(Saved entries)
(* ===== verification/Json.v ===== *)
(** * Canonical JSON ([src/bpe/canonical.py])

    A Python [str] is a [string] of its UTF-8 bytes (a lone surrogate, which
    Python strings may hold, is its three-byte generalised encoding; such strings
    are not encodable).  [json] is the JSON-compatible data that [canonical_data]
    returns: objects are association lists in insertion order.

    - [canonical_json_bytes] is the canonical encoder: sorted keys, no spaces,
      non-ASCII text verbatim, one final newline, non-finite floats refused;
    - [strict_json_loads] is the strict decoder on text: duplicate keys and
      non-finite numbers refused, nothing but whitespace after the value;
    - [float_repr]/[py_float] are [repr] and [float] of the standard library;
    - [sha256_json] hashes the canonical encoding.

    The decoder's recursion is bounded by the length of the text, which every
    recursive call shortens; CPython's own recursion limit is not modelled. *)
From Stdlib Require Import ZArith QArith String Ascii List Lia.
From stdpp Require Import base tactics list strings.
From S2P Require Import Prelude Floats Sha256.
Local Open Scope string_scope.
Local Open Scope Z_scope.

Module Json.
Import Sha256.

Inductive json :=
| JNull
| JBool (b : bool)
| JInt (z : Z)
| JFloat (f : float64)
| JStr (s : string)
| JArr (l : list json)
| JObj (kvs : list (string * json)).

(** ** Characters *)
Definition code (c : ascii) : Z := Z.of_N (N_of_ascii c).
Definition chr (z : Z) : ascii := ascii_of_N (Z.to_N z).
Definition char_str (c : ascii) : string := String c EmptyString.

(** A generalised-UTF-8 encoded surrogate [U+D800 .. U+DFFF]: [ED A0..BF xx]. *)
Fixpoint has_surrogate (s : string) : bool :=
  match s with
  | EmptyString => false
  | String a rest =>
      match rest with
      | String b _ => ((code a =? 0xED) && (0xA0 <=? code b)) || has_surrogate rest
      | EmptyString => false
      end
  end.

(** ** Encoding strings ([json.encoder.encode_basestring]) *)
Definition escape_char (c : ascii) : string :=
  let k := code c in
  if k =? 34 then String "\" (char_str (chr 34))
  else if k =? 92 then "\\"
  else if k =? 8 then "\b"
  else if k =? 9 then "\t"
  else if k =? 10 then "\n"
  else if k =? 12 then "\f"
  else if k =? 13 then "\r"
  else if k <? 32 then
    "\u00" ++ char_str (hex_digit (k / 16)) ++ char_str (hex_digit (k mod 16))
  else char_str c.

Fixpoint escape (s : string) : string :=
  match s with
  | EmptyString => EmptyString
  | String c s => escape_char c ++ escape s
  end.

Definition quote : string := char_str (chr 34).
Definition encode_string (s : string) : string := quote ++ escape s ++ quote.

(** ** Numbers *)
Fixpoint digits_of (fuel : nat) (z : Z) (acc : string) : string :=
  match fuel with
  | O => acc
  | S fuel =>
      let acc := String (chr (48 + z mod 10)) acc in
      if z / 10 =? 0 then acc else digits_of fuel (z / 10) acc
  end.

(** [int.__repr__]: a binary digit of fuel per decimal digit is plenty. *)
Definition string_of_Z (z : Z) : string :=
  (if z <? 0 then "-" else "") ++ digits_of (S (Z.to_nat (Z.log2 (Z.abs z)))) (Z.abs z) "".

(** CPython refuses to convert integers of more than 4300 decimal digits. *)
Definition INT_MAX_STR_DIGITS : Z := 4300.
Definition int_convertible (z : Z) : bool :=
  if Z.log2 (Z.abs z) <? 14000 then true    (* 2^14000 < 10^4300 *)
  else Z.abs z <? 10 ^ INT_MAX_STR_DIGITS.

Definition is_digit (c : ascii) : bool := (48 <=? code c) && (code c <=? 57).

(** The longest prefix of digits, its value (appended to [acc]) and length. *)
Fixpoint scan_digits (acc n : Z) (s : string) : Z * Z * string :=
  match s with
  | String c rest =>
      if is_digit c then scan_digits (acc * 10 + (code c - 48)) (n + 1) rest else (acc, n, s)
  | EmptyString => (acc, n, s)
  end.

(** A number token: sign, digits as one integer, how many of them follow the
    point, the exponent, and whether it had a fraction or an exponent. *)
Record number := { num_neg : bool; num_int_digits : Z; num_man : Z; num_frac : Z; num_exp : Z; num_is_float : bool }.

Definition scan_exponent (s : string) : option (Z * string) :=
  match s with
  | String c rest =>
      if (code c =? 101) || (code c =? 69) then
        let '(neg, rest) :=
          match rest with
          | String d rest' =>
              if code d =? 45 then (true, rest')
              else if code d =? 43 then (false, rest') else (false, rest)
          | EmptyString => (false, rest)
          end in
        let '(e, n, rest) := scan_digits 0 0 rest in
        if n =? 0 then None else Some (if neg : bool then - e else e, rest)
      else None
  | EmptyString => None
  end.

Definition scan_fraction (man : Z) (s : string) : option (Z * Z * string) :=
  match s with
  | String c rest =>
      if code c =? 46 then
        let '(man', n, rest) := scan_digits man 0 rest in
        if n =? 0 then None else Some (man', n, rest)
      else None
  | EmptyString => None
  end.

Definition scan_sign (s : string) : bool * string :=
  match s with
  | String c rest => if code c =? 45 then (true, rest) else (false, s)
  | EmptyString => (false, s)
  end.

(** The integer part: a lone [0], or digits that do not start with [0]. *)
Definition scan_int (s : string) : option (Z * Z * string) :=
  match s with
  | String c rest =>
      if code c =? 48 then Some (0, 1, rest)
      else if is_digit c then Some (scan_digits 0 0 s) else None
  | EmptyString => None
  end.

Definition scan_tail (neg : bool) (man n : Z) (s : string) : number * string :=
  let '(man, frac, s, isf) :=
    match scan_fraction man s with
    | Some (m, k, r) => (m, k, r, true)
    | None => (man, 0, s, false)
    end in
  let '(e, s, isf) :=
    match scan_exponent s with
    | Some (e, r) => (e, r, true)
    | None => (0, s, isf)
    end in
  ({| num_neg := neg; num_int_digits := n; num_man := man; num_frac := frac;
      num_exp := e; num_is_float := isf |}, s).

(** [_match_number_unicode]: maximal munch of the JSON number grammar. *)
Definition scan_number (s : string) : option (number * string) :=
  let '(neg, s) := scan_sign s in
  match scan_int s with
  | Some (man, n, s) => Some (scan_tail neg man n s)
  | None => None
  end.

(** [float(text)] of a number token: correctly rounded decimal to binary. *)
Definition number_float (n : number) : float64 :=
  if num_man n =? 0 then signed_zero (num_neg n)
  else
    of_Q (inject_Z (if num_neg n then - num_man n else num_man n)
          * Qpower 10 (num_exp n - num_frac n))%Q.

» **Assignment**:
Copy out each line of the data containing the string "Fixpoint".

» **Response area**:
Fixpoint has_surrogate (s : string) : bool :=
Fixpoint escape (s : string) : string :=
Fixpoint digits_of (fuel : nat) (z : Z) (acc : string) : string :=
Fixpoint scan_digits (acc n : Z) (s : string) : Z * Z * string :=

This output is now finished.